# Practicals for lecture 1.4

[![Open In Colab](https://colab.research.google.com/assets/colab-badge.svg)](https://colab.research.google.com/github/vigji/python-cimec/blob/main/practicals/Practicals_1.4.ipynb)

#### 1.4.0 Organize a dataframe

In [25]:
import numpy as np
import pandas as pd


# Let's have a look into how to organize data in a dataframe.

# Use the following function that generates results for many subjects on
# an experiment with experimental trials of different difficulty levels.

def get_experiment_block_data(n_subjects=50, difficulty_levels=(1, 2, 3, 4, 5), n_repetitions=50):
    """Generate a dataframe with results from an experiment with experimental blocks.

    Parameters
    ----------
    n_reps : int
        Number of experimental blocks.
    n_subjects : int
        Number of subjects.
    difficulty_levels : tuple
        Difficulty levels of the experimental blocks.

    Returns
    -------
    dict
        A dictionary with the results of the experiment for each subject.


    """


    np.random.seed(42)
    subject_dict = dict()
    for subject in range(n_subjects):
        subject_ability = np.random.randint(1, 6)
        difficulty_level_arr = np.random.choice(difficulty_levels, size=n_repetitions)
        rt = np.random.normal(1000, 100, size=n_repetitions) * difficulty_level_arr / subject_ability
        error = np.random.uniform(0, 1000*difficulty_level_arr / subject_ability, size=n_repetitions)
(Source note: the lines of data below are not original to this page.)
(** The offset in microseconds; a naive value is taken as UTC by its readers. *)
Definition read_offset (s : string) : option Z :=
  let read (sign : Z) rest :=
    let? (h, rest) := read_digits 2 rest in
    let? rest := read_char ":"%char rest in
    let? (mi, rest) := read_digits 2 rest in
    if ((h <? 24) && (mi <? 60) && String.eqb rest "")%bool
    then Some (sign * (h * 3600 + mi * 60) * 1000000) else None in
  match s with
  | EmptyString => Some 0
  | String c rest =>
      if Ascii.eqb c "+"%char then read 1 rest else if Ascii.eqb c "-"%char then read (-1) rest else None
  end.

(** [datetime.fromisoformat], as an instant; a date is valid when it is the civil
    date of its day. *)
Definition fromisoformat (s : string) : option Z :=
  let? (y, s) := read_digits 4 s in
  let? s := read_char "-"%char s in
  let? (m, s) := read_digits 2 s in
  let? s := read_char "-"%char s in
  let? (d, s) := read_digits 2 s in
  let? s := read_char "T"%char s in
  let? (h, s) := read_digits 2 s in
  let? s := read_char ":"%char s in
  let? (mi, s) := read_digits 2 s in
  let? s := read_char ":"%char s in
  let? (sec, s) := read_digits 2 s in
  let? (us, s) := match read_char "."%char s with
                  | Some rest => read_digits 6 rest
                  | None => Some (0, s)
                  end in
  let? offset := read_offset s in
  let n := day_of_civil y m d in
  if (bool_decide (civil_of_day n = (y, m, d)) && (0 <=? n) && (n <=? max_day)
      && (h <? 24) && (mi <? 60) && (sec <? 60))%bool
  then Some (n * day_us + (h * 3600 + mi * 60 + sec) * 1000000 + us - offset) else None.

(** The range of [datetime]. *)
Definition in_range (t : Z) : bool := ((0 <=? t) && (t <? (max_day + 1) * day_us))%bool.

(** Reads the next field, and the separator after it. *)
Ltac read_next :=
  rewrite read_pad by lia; cbv iota beta; try (unfold read_char at 1; rewrite Ascii.eqb_refl).

(** What [isoformat] writes, [fromisoformat] reads back. *)
Lemma fromisoformat_isoformat t : in_range t = true -> fromisoformat (isoformat t) = Some t.
Proof.
  unfold in_range. rewrite andb_true_iff, Z.leb_le, Z.ltb_lt. intros [H0 H1].
  assert (0 <= t / day_us <= max_day) as Hn.
  { unfold day_us, max_day in *. split; [apply Z.div_pos; lia|].
    assert (t / 86400000000 < 3652058 + 1) by (apply Z.div_lt_upper_bound; lia). lia. }
  assert (t = day_us * (t / day_us) + t mod day_us /\ 0 <= t mod day_us < day_us) as [Et Bt]
    by (split; [apply Z.div_mod; done|apply Z.mod_pos_bound; done]).
  unfold isoformat. destruct (civil_of_day (t / day_us)) as [[y m] d] eqn:Ec.
  destruct (civil_round_trip _ _ _ _ Hn Ec) as (Hday & Hy & Hm & Hd).
  set (us := t mod day_us) in *. set (n := t / day_us) in *. cbn zeta.
  assert (us = 1000000 * (us / 1000000) + us mod 1000000 /\ 0 <= us mod 1000000 < 1000000) as [Eu Bu]
    by (split; [apply Z.div_mod; lia|apply Z.mod_pos_bound; lia]).
  set (secs := us / 1000000) in *. set (frac := us mod 1000000) in *.
  assert (0 <= secs < 86400) as Bs by (unfold day_us in *; lia).
  assert (secs = 3600 * (secs / 3600) + (secs / 60 mod 60) * 60 + secs mod 60
    /\ 0 <= secs / 3600 < 24 /\ 0 <= secs / 60 mod 60 < 60 /\ 0 <= secs mod 60 < 60) as (Es & Bh & Bmi & Bse).
  { assert (secs / 3600 = secs / 60 / 60) as -> by (rewrite Z.div_div by lia; done).
    pose proof (Z.div_mod secs 60 ltac:(lia)). pose proof (Z.div_mod (secs / 60) 60 ltac:(lia)).
    pose proof (Z.mod_pos_bound secs 60 ltac:(lia)). pose proof (Z.mod_pos_bound (secs / 60) 60 ltac:(lia)).
    split_and!; lia. }
  set (h := secs / 3600) in *. set (mi := secs / 60 mod 60) in *. set (se := secs mod 60) in *.
  clearbody us n secs frac h mi se.
  unfold fromisoformat.
  do 6 read_next.
  assert (forall us0 : Z, us0 = frac ->
    (if (bool_decide (civil_of_day (day_of_civil y m d) = (y, m, d)) && (0 <=? day_of_civil y m d)
         && (day_of_civil y m d <=? max_day) && (h <? 24) && (mi <? 60) && (se <? 60))%bool
     then Some (day_of_civil y m d * day_us + (h * 3600 + mi * 60 + se) * 1000000 + us0 - 0) else None)
    = Some t) as Hend.
  { intros us0 ->. rewrite Hday, bool_decide_eq_true_2 by done.
    rewrite !(proj2 (Z.leb_le _ _)), !(proj2 (Z.ltb_lt _ _)) by lia. cbn [andb]. f_equal. lia. }
  destruct (Z.eqb_spec frac 0) as [E|E].
  - by apply Hend.
  - cbn [read_char]. rewrite Ascii.eqb_refl. rewrite read_pad by lia. by apply Hend.
Qed.
(** A loop that stores one item after another. *)
Lemma mfold_stands {A B} (g : list B -> A -> M disk B) (Rel : disk -> disk -> A -> B -> Prop) xs :
  (forall d0 d1 d2 d3 x y, refs_ok d0 -> refs_ok d2 -> keeps_refs d0 d1 -> keeps_refs d2 d3 ->
     Rel d1 d2 x y -> Rel d0 d3 x y) ->
  Forall (fun x => forall acc d, refs_ok d -> exists d' y,
    g acc x d = (d', Ok y) /\ refs_ok d' /\ only_refs d d' /\ Rel d d' x y) xs ->
  forall acc d, refs_ok d -> exists d' ys,
    mfold (fun acc x => do! y <- g acc x ;; mret (acc ++ [y])) acc xs d = (d', Ok (acc ++ ys))
    /\ refs_ok d' /\ only_refs d d' /\ Forall2 (Rel d d') xs ys.
Proof.
  intros Hmono. induction 1 as [|x xs Hx Hxs IH]; intros acc d Hd.
  { exists d, []. rewrite app_nil_r. split_and!; [done..|]. by constructor. }
  destruct (Hx acc d Hd) as (d1 & y & Hy & Hd1 & H1 & HR).
  destruct (IH (acc ++ [y]) d1 Hd1) as (d2 & ys & Hys & Hd2 & H2 & HRs). rewrite <- app_assoc in Hys.
  exists d2, (y :: ys). split_and!; [|done|by etrans|].
  - cbn [mfold]. unfold mbind at 1. unfold mbind at 1. rewrite Hy. exact Hys.
  - constructor.
    + eapply (Hmono d d); [..|exact HR]; [done|done|reflexivity|apply H2].
    + eapply Forall2_impl; [exact HRs|]. intros a b Hab. eapply (Hmono d d1 d2 d2); [..|exact Hab]; [done|done|apply H1|reflexivity].
Qed.

Lemma jget_stands rid d d' o o' k s : Forall2 (entry_stands_for rid d d') o o' -> jget k o = JStr s <-> jget k o' = JStr s.
Proof.
  intros H. unfold jget. induction H as [|[k1 v] [k2 v'] o o' [E [Hs _]] H IH]; [done|]. cbn in E. subst k2. cbn [dget].
  destruct (String.eqb k k1); [apply Hs|exact IH].
Qed.

Lemma py_eqb_JStr v s : py_eqb v (JStr s) = true <-> v = JStr s.
Proof.
  destruct v; cbn; try (split; [discriminate|intros [=]]); [..|].
  rewrite String.eqb_eq. split; [by intros ->|by intros [=]].
Qed.

Lemma is_string_true v : is_string v = true <-> exists s, v = JStr s.
Proof. destruct v; cbn; split; try done; try (by intros [s [=]]). by exists s. Qed.

Lemma spilled_stands rid d d' o o' : Forall2 (entry_stands_for rid d d') o o' ->
  is_spilled_payload_ref o' = is_spilled_payload_ref o
  /\ (is_spilled_payload_ref o = true -> jget "content_ref" o' = jget "content_ref" o).
Proof.
  intros H. pose proof (fun k s => jget_stands rid d d' o o' k s H) as Hj. split.
  - apply eq_iff_eq_true. unfold is_spilled_payload_ref. rewrite !andb_true_iff, !is_string_true, !py_eqb_JStr.
    setoid_rewrite Hj. done.
  - unfold is_spilled_payload_ref. rewrite !andb_true_iff, is_string_true. intros [[[s Hs] _] _].
    rewrite Hs. by apply Hj.
Qed.

Lemma fold_and_Forall {A} (P : A -> Prop) l : fold_right (fun x acc => P x /\ acc) True l <-> Forall P l.
Proof.
  induction l as [|x l IH]; cbn; [split; [constructor|done]|]. by rewrite IH, Forall_cons.
Qed.

(** What may be spilled: a payload of the store without references. *)
Definition storable : string -> json -> Prop := spilled_values (fun v => U v /\ ref_free v = true).

Lemma lighten_spills rid key path v d : RunStore.valid_run_id rid = true -> refs_ok d -> U v -> is_Some (count_of v) ->
  ref_free v = true ->
  exists d' v', spill_or_summary root v (Some (below root [rid])) path key d = (d', Ok v')
    /\ refs_ok d' /\ only_refs d d' /\ stands_for rid d d' v v'.
Proof.
  intros Hrid Hd HU Hcount Hfree. destruct (run_id_plain rid Hrid) as (_ & Hc & _).
  destruct (put_ref_spec rid v d Hrid Hd HU Hcount) as (Hd' & Honly & Hread & f & Hf & Hsame).
  exists (put_ref rid v d), (JObj (ref_of rid key path v)). split_and!; [|done..|].
  - unfold spill_or_summary. rewrite dir_name by done. by apply write_payload_ref_run.
  - split; [intros s; split; [intros ->; by destruct Hcount|by intros [=]]|]. intros _. split; [done|].
    destruct (ref_free_readable rid d v Hfree) as [_ ->].
    destruct (ref_parts_clean rid v Hrid) as [Hws _]. destruct (ref_name_clean v) as [Hn _].
    destruct (payload_path_parts rid (ref_name v) Hc Hn) as [Hp _].
    pose proof (refs_ok_value _ _ f Hd' Hp Hf). 
    rewrite (hydrate_ref rid _ _ (below root (ref_parts rid v)) f); [done|done|done| |done..]. by apply resolve_ref_made.
Qed.

Lemma items_stand rid d d' l l' : Forall2 (stands_for rid d d') l l' -> stands_for rid d d' (JArr l) (JArr l').
Proof.
  intros Hl. split; [by intros s; split; intros [=]|]. cbn [readable hydrate]. intros Hread.
  assert (forallb (readable rid d') l' = true /\ Forall2 same_json (map (hydrate root (below root [rid]) d') l')
                                                    (map (hydrate root (below root [rid]) d) l)) as [H ->]; [|done].
  induction Hl as [|x y l l' [_ H] Hl IH]; [by split; [|constructor]|]. cbn in Hread. apply andb_true_iff in Hread as [Hx Hread].
  destruct (H Hx) as [Hy E]. destruct (IH Hread) as [Hl' El]. cbn. rewrite Hy, Hl'. split; [done|by constructor].
Qed.

Lemma entries_stand rid d d' o o' : clean_part rid -> refs_ok d -> keeps_refs d d' ->
  Forall2 (entry_stands_for rid d d') o o' -> stands_for rid d d' (JObj o) (JObj o').
Proof.
  intros Hc Hd Hk Ho. split; [by intros s; split; intros [=]|].
  destruct (spilled_stands rid d d' o o' Ho) as [Es Er].
  destruct (is_spilled_payload_ref o) eqn:E.
  - cbn [readable]. rewrite Es, E, Er by done. destruct (resolve_ref _ _ _) as [path|] eqn:Ep; [|done].
    rewrite andb_true_iff, bool_decide_eq_true. intros [Hp [f Hf]]. pose proof (Hk path f Hp Hf) as Hf'.
    rewrite Hp, Hf'. split; [done|]. pose proof (refs_ok_value d path f Hd Hp Hf).
    rewrite (hydrate_ref rid d' o' path f), (hydrate_ref rid d o path f); try done. by rewrite Er.
  - cbn [readable hydrate]. rewrite Es, E. intros Hread.
    assert (forallb (fun kv => readable rid d' (snd kv)) o' = true
      /\ Forall2 same_entry (map (fun kv => (fst kv, hydrate root (below root [rid]) d' (snd kv))) o')
                            (map (fun kv => (fst kv, hydrate root (below root [rid]) d (snd kv))) o)) as [H ->]; [|done].
    clear Es Er E. induction Ho as [|x y o o' [Ek [_ H]] Ho IH]; [by split; [|constructor]|]. cbn in Hread.
    apply andb_true_iff in Hread as [Hx Hread]. destruct (H Hx) as [Hy Ev]. destruct (IH Hread) as [Ho' Eo].
    cbn. rewrite Hy, Ho'. split; [done|by constructor].
Qed.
        subject_dict[f"subject_{subject}"] = dict(
            difficulty_level=difficulty_level_arr,
            rt=rt,
            error=error,
        )

    return subject_dict


# Run the function to generate the data dictionary.
data = get_experiment_block_data()

# Data is a dictionary with an entry for every subject. Have a look!
# Each entry is itself a list, with the trial by trial data
# on task difficulty, rection times, and trial error.

In [None]:
# Convert this nested data to a (flat) dataframe containing all data.
# (Hint: you can create a DataFrame for every subject and then concatenate) 


In [6]:
# Select the data for subject 0, and create a scatter plot 
# with the reaction time as a function of the trial difficulty level
# (Hint: remember the dataframe.plot() function from last lecture)


In [7]:
# Load the subjects dataframe from the csv file at the url:
# https://raw.githubusercontent.com/vigji/python-cimec/main/practicals/data/subjects_df.csv

subject_df = pd.read_csv("https://raw.githubusercontent.com/vigji/python-cimec/main/practicals/data/subjects_df.csv",
                         index_col=0)
subject_df.head()

Unnamed: 0,sex,handedness,age
subject_0,F,left,37
subject_1,M,right,31
subject_2,F,left,21
subject_3,F,right,29
subject_4,F,left,23


In [None]:
# Now use boolean indexing on the subject dataframe to include only left-handed males 
# above 30 years in the analysis.
# Plot the reaction time as a function of the trial difficulty 
# level for this subpopulation only:


In [26]:
# The Allen Brain Observatory dataset (https://allensdk.readthedocs.io/en/latest/visual_coding_neuropixels.html)
# contains electrophysiology data (single neuron activity) from hundreds of
# recording sessions in the visual cortex of mice.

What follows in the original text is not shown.